Schenectady County

Glenville cold case: Search resumed for woman who disappeared in 1979 (with photo gallery)

A more than three-decades-old missing person case is now being revisited in Glenville, a prosecutor

A more than three-decades-old missing person case is now being revisited in Glenville, a prosecutor confirmed Wednesday.

The case involves Agnes Shoe, who was 37 when she disappeared under suspicious circumstances from her Glenville home at 30 Olde Coach Road in June 1979.

William Sanderson of the Schenectady County District Attorney’s Office confirmed the case was being looked at again. He declined to give further details, including what might have sparked the renewed interest in the case or whether anything of value to the investigation had been found.

Sanderson’s confirmation came as a backhoe was moving earth Wednesday in the woods behind where Shoe once lived. A Chevy truck with a decal reading “Bloodhound Unit” was parked at nearby Country Fair Lane. At the scene, Detective Michael Lamb referred all questions to Glenville Chief Michael Ranalli, who did not return a message left for comment. More details are expected to be released today.

Next-door neighbors Jeff and Janice Wilson said Wednesday that police were searching the wooded area between Olde Coach Road and Country Fair Lane.

“They had cadaver dogs that were going behind the houses,” Jeff Wilson said.

The Wilsons were just returning from a vacation and said they had a message from a Glenville detective, stating that the case had been reopened and police wanted to interview them again.

The Shoe family kept to themselves, according to Jeff Wilson. “We didn’t know them very well. They were very quiet.”

Janice Wilson recalled searching the woods 32 years ago with the other neighbors. Police also brought in a medium.

The case baffled investigators at the time.

“It was just like she disappeared off the face of the Earth without a clue,” retired Glenville police detective Karl Batzinger, who worked the case, said when reached Wednesday by telephone at his home in Glenville.

Relatives told authorities that it was out of character for Shoe to leave without notifying her family. She regularly spoke on the phone with her mother and sister, according to newspaper accounts at the time.

Shoe’s keys and purse were in the house, which was locked, according to Batzinger. “There wasn’t anything in the house that would indicate any foul play,” he said.

Shoe, who was known to friends as Ginger, was a former Franciscan nun who met her husband when they both worked at Six Flags amusement park in Connecticut. They got married and moved to New Jersey and then to the Capital Region, according to newspaper accounts.

Richard Shoe operated his own transmission business in Clifton Park for a time but it went bankrupt, according to Batzinger. He then found a job in the offices of a New York City-based trucking company. He worked there during the week and was coming home on weekends to their rented house in Glenville on Olde Coach Road.

“He was probably two months down there before she disappeared,” Batzinger said.

The Friday before her disappearance, she had quit her job at the former NL Industries and was planning to relocate to be with her husband.

Richard Shoe became worried when she didn’t answer his telephone calls. He came back and she was gone.
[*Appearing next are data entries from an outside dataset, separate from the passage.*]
(** X12. A replay that fails part way.  After the garments of [ids1]
    were applied, the next resolved garment fails, either at the download
    of its file ([fetched = None]) or at its generation call: the replay
    stops there, the error names the garment, the busy flag is cleared, the
    layers built so far stay with the cursor on the last of them, and no
    request is issued for the ids that follow. *)
Theorem replay_failure_keeps_progress (st : AppState) (outfit : SavedOutfit.t)
    (root : OutfitLayer) (redo : list OutfitLayer) (M0 : string)
    (ids1 ids2 : list string) (failedId : string) (failed : WardrobeItem.t)
    (files : list File) (images : list string)
    (fetched : option File) (err : string) :
  isLoading st = false ->
  outfitHistory st = root :: redo ->
  getProp (poseImages root) POSE0 = Some M0 ->
  M0 <> "" ->
  SavedOutfit.garmentIds outfit = ids1 ++ failedId :: ids2 ->
  findGarment (wardrobe st) failedId = Some failed ->
  length files = length (resolveAll (wardrobe st) ids1) ->
  length images = length files ->
  exists st',
    settleAll
      (TimerFired :: replaySteps files images
       ++ match fetched with
          | Some f => [FileLoaded f; Rejected err]
          | None => [Rejected err]
          end)
      (handleApplySavedOutfit outfit st) = Some st'
    /\ outfitHistory st'
       = match images with
         | [] => root :: redo
         | _ => root :: zip_with garmentLayer (resolveAll (wardrobe st) ids1) images
         end
    /\ currentOutfitIndex st' = length images
    /\ genLog st'
       = genLog st ++ zip_with CallTryOn (M0 :: images) files
         ++ match fetched with
            | Some f => [CallTryOn (List.last images M0) f]
            | None => []
            end
    /\ error st'
       = Some (getFriendlyErrorMessage err
                 ("Failed to apply " ++ WardrobeItem.name failed)%string)
    /\ isLoading st' = false
    /\ inflight st' = None.
Proof.
  intros Hl Hh HM0 Hne Hids Hfind Hf Hi.
  rewrite settleAll_cons, (replay_enters_loop st outfit root redo M0) by done.
  rewrite Hids.
  match goal with
  | |- context [replayLoop ?fr0 _ ?st0] =>
      destruct (replayLoop_prefix ids1 (failedId :: ids2) fr0 st0 files images
                  Hf Hi)
        as (st' & Hrun & Hh' & Hidx & Hlog & Herr & Hl' & Hw & Hp)
  end.
  rewrite (settleAll_app _ _ _ _ Hrun). simpl in *. rewrite Hfind.
  destruct fetched as [f|]; rewrite !settleAll_cons; unfold settle; simpl;
    (eexists; split; [reflexivity|]); simpl;
    rewrite Hh', Hidx, Hlog, Hh, ?app_nil_r, <- ?app_assoc;
    repeat split; try done; try (by destruct images);
    destruct images; simpl; lia.
Qed.
Lemma matchSubject_marker (fullText rest : jsstring) :
  stripPrefix_ci (lit "Asunto:") fullText = Some rest →
  existsb (λ c, negb (isWhiteSpace c)) (takeWhile notLineTerminator rest) = true →
  ∃ group1, matchSubject fullText = Some group1
            ∧ trim group1 = trim (takeWhile notLineTerminator rest).
Proof.
  intros Hmarker Hsubject. unfold matchSubject. rewrite Hmarker.
  eexists; split; [reflexivity|].
  unfold trim. by rewrite (trimStart_skip_white rest Hsubject).
Qed.

Lemma replaceSubjectLine_marker (fullText rest after : jsstring) :
  stripPrefix_ci (lit "Asunto:") fullText = Some rest →
  dropWhile notLineTerminator rest = 10 :: after →
  trim (replaceSubjectLine fullText) = trim after.
Proof.
  intros Hmarker Hline. unfold replaceSubjectLine. rewrite Hmarker, Hline.
  cbn [N.eqb Pos.eqb]. unfold trim. by rewrite trimStart_skip_linefeeds.
Qed.

(** C5, as the claim states it, fails. A marker line that is not ended by a
    line feed stays in the body; an empty marker line takes the next line as
    the subject; and the body loses the white space at its ends. *)
Lemma email_draft_not_as_specified :
  (body (parseEmailDraft exampleTicket (lit "Asunto: Falla")) = lit "Asunto: Falla"
   ∧ body (spec_draft exampleTicket (lit "Asunto: Falla")) = [])
  ∧ (subject (parseEmailDraft exampleTicket (lit "Asunto:" ++ [10] ++ lit "Hola")) = lit "Hola"
     ∧ subject (spec_draft exampleTicket (lit "Asunto:" ++ [10] ++ lit "Hola")) = [])
  ∧ (body (parseEmailDraft exampleTicket (lit "Asunto: A" ++ [10] ++ lit "  Hola ")) = lit "Hola"
     ∧ body (spec_draft exampleTicket (lit "Asunto: A" ++ [10] ++ lit "  Hola ")) = lit "  Hola ")
  ∧ parseEmailDraft exampleTicket (lit "Asunto: Falla")
    ≠ spec_draft exampleTicket (lit "Asunto: Falla").
Proof. repeat split. discriminate. Qed.
Lemma finite_grid (x : float) :
  is_finite x = true <-> is_nan x = false /\ - 2 ^ 2098 < grid x < 2 ^ 2098.
Proof.
  rewrite is_finite_SF, not_nan. unfold grid.
  pose proof (Prim2SF_valid x) as V. pose proof BIG_gt as HB.
  assert (0 < 2 ^ 2098) by (apply pow2_pos; lia).
  destruct (Prim2SF x) as [s|s| |s m e]; cbn [SFfinite ord].
  - symbolic (2 ^ 2098). split; [intros _; split; [discriminate | lia] | reflexivity].
  - symbolic (2 ^ 2098).
    split; [discriminate | intros (_ & B); destruct s; cbn [cond_Zopp] in B; lia].
  - split; [discriminate | intros (N & _); congruence].
  - destruct (valid_finite _ _ _ V) as (_ & _ & _ & _ & B). symbolic (2 ^ 2098).
    split; [intros _; split; [discriminate | destruct s; cbn [cond_Zopp]; lia] | reflexivity].
Qed.

Lemma SFmul_finite (x y : spec_float) :
  valid_binary x = true -> valid_binary y = true ->
  SFfinite x = true -> SFfinite y = true -> SFmul prec emax x y <> S754_nan.
Proof.
  intros Vx Vy Fx Fy.
  destruct x as [sx|sx| |sx mx ex], y as [sy|sy| |sy my ey];
    try discriminate; cbn [SFmul]; try discriminate.
  destruct (valid_finite _ _ _ Vx) as (Hex & Dx & Nx & Ux & _).
  destruct (valid_finite _ _ _ Vy) as (Hey & Dy & Ny & Uy & _).
  apply bra_spec; [lia|].
  rewrite fexp64.
  destruct (Z.eq_dec ex (-1074)) as [Ex | Nex];
    [destruct (Z.eq_dec ey (-1074)) as [Ey | Ney]|]; [lia | |].
  + specialize (Ny ltac:(lia)).
    assert (53 <= Zdigits2 (Zpos (mx * my))); [|lia].
    apply Zdigits2_ge_53. rewrite Pos2Z.inj_mul. nia.
  + specialize (Nx ltac:(lia)).
    assert (53 <= Zdigits2 (Zpos (mx * my))); [|lia].
    apply Zdigits2_ge_53. rewrite Pos2Z.inj_mul. nia.
Qed.

Lemma SFadd_finite (x y : spec_float) :
  valid_binary x = true -> valid_binary y = true ->
  SFfinite x = true -> SFfinite y = true -> SFadd prec emax x y <> S754_nan.
Proof.
  intros Vx Vy Fx Fy.
  destruct x as [sx|sx| |sx mx ex], y as [sy|sy| |sy my ey];
    try discriminate; cbn [SFadd]; try discriminate.
  - destruct sx, sy; discriminate.
  - destruct (valid_finite _ _ _ Vx) as (Hex & _).
    destruct (valid_finite _ _ _ Vy) as (Hey & _).
    apply binary_normalize_spec. lia.
Qed.

Lemma SFfinite_opp (x : spec_float) : SFfinite (SFopp x) = SFfinite x.
Proof. destruct x; reflexivity. Qed.

Lemma mul_finite (x y : float) :
  is_finite x = true -> is_finite y = true -> is_nan (x * y)%float = false.
Proof.
  rewrite !is_finite_SF, not_nan, FloatAxioms.mul_spec. apply SFmul_finite; apply Prim2SF_valid.
Qed.

Lemma add_finite (x y : float) :
  is_finite x = true -> is_finite y = true -> is_nan (x + y)%float = false.
Proof.
  rewrite !is_finite_SF, not_nan, FloatAxioms.add_spec. apply SFadd_finite; apply Prim2SF_valid.
Qed.

Lemma sub_finite (x y : float) :
  is_finite x = true -> is_finite y = true -> is_nan (x - y)%float = false.
Proof.
  rewrite !is_finite_SF, not_nan, FloatAxioms.sub_spec. unfold SF64sub. rewrite SFsub_add_opp.
  intros Fx Fy. apply SFadd_finite; try apply valid_opp; try apply Prim2SF_valid; auto.
  rewrite SFfinite_opp. exact Fy.
Qed.

Lemma within_finite (K : Z) (x : float) :
  K < 2 ^ 2098 -> within K x -> is_finite x = true.
Proof.
  intros HK [N B]. apply finite_grid. symbolic (2 ^ 2098). split; [assumption | lia].
Qed.

Lemma abs_mul_bound (a n k : Z) :
  - k <= n <= k -> - (Z.abs a * k) <= a * n <= Z.abs a * k.
Proof. intros H. destruct (Z.abs_spec a) as [[? ->]|[? ->]]; nia. Qed.

Lemma within_mul (K : Z) (c x : float) :
  K < 2 ^ 2098 -> is_finite c = true -> within K x ->
  within (round_fine (Z.abs (grid c) * K)) (c * x)%float.
Proof.
  intros HK Fc W. pose proof (within_finite K x HK W) as Fx.
  destruct W as [N B].
  pose proof (mul_finite c x Fc Fx) as NN. split; [exact NN|].
  rewrite grid_mul by exact NN.
  pose proof (abs_mul_bound (grid c) (grid x) K B) as [L U].
  rewrite <- round_fine_opp. split; apply round_fine_mono; assumption.
Qed.

Lemma within_add (K1 K2 : Z) (x y : float) :
  K1 < 2 ^ 2098 -> K2 < 2 ^ 2098 -> within K1 x -> within K2 y ->
  within (round_fine ((K1 + K2) * 2 ^ 1074)) (x + y)%float.
Proof.
  intros H1 H2 W1 W2.
  pose proof (within_finite _ _ H1 W1) as F1. pose proof (within_finite _ _ H2 W2) as F2.
  destruct W1 as [N1 B1], W2 as [N2 B2].
  pose proof (add_finite x y F1 F2) as NN. split; [exact NN|].
  rewrite grid_add by exact NN.
  assert (0 < 2 ^ 1074) by (apply pow2_pos; lia).
  rewrite <- round_fine_opp. clear H1 H2.
  split; apply round_fine_mono; symbolic (2 ^ 1074); nia.
Qed.

Lemma within_sub (K1 K2 : Z) (x y : float) :
  K1 < 2 ^ 2098 -> K2 < 2 ^ 2098 -> within K1 x -> within K2 y ->
  within (round_fine ((K1 + K2) * 2 ^ 1074)) (x - y)%float.
Proof.
  intros H1 H2 W1 W2.
  pose proof (within_finite _ _ H1 W1) as F1. pose proof (within_finite _ _ H2 W2) as F2.
  destruct W1 as [N1 B1], W2 as [N2 B2].
  pose proof (sub_finite x y F1 F2) as NN. split; [exact NN|].
  rewrite grid_sub by exact NN.
  assert (0 < 2 ^ 1074) by (apply pow2_pos; lia).
  rewrite <- round_fine_opp. clear H1 H2.
  split; apply round_fine_mono; symbolic (2 ^ 1074); nia.
Qed.

Lemma within_const (c : float) : is_nan c = false -> within (Z.abs (grid c)) c.
Proof. intros H. split; [assumption | lia]. Qed.

Lemma within_linear (c0 c1 c2 c3 a h w : float) (K : Z) :
  is_finite c0 = true -> is_finite c1 = true ->
  is_finite c2 = true -> is_finite c3 = true ->
  no_overflow c0 c1 c2 c3 K = true ->
  within K a -> within K h -> within K w ->
  is_finite (linear_formula c0 c1 c2 c3 a h w) = true.
Proof.
  unfold no_overflow. cbv zeta. intros F0 F1 F2 F3 OK Wa Wh Ww.
  repeat (apply andb_prop in OK; destruct OK as [OK ?]).
  repeat match goal with H : (_ <? _) = true |- _ => apply Z.ltb_lt in H end.
  apply (within_finite (linear_bound c0 c1 c2 c3 K)); [assumption|].
  unfold linear_formula, linear_bound, term_bound in *.
  assert (W0 : within (Z.abs (grid c0)) c0).
  { apply within_const. apply finite_grid in F0. tauto. }
  assert (B0 : Z.abs (grid c0) < 2 ^ 2098).
  { apply finite_grid in F0. clear - F0. symbolic (2 ^ 2098). lia. }
  apply within_sub; [assumption | assumption | | apply within_mul; assumption].
  apply within_add; [assumption | assumption | | apply within_mul; assumption].
  apply within_add; [assumption | assumption | assumption | apply within_mul; assumption].
Qed.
“The neighbors had seen her the day before because she was around and she jogged all the time,” Batzinger said. Police interviewed neighbors and searched the woods around the house, even bringing in cadaver dogs. “We did everything we could at the time. There just wasn’t any leads,” he said.

At other times in the investigation, state police even brought in psychics and a witch who had a feeling that Shoe’s body was buried under the foundation of a new home. “We even dug up around some foundations but there was nothing that was discovered,” Batzinger said. In September 1996, Shoe’s sister Rita Omar had hired an astrologer who drew a map indicating that she might be on Long Island.

Attempts to reach Richard Shoe Wednesday were not successful.

Batzinger continued to work on the case off and on and kept in contact with Richard Shoe and the friends the couple had in the area. The detective contacted her sister to get a hair sample so investigators would have a family member’s DNA for comparison. He even wanted to obtain ground penetration radar from the military but that was not successful.

The case got a fresh look in 2005 by Batzinger and other retired detectives as part of a state police task force. Not much progress was made before he retired from the force in 2006 at the rank of detective sergeant. The case still eats at him, he said.

“You can only do so much unless you have solid leads.”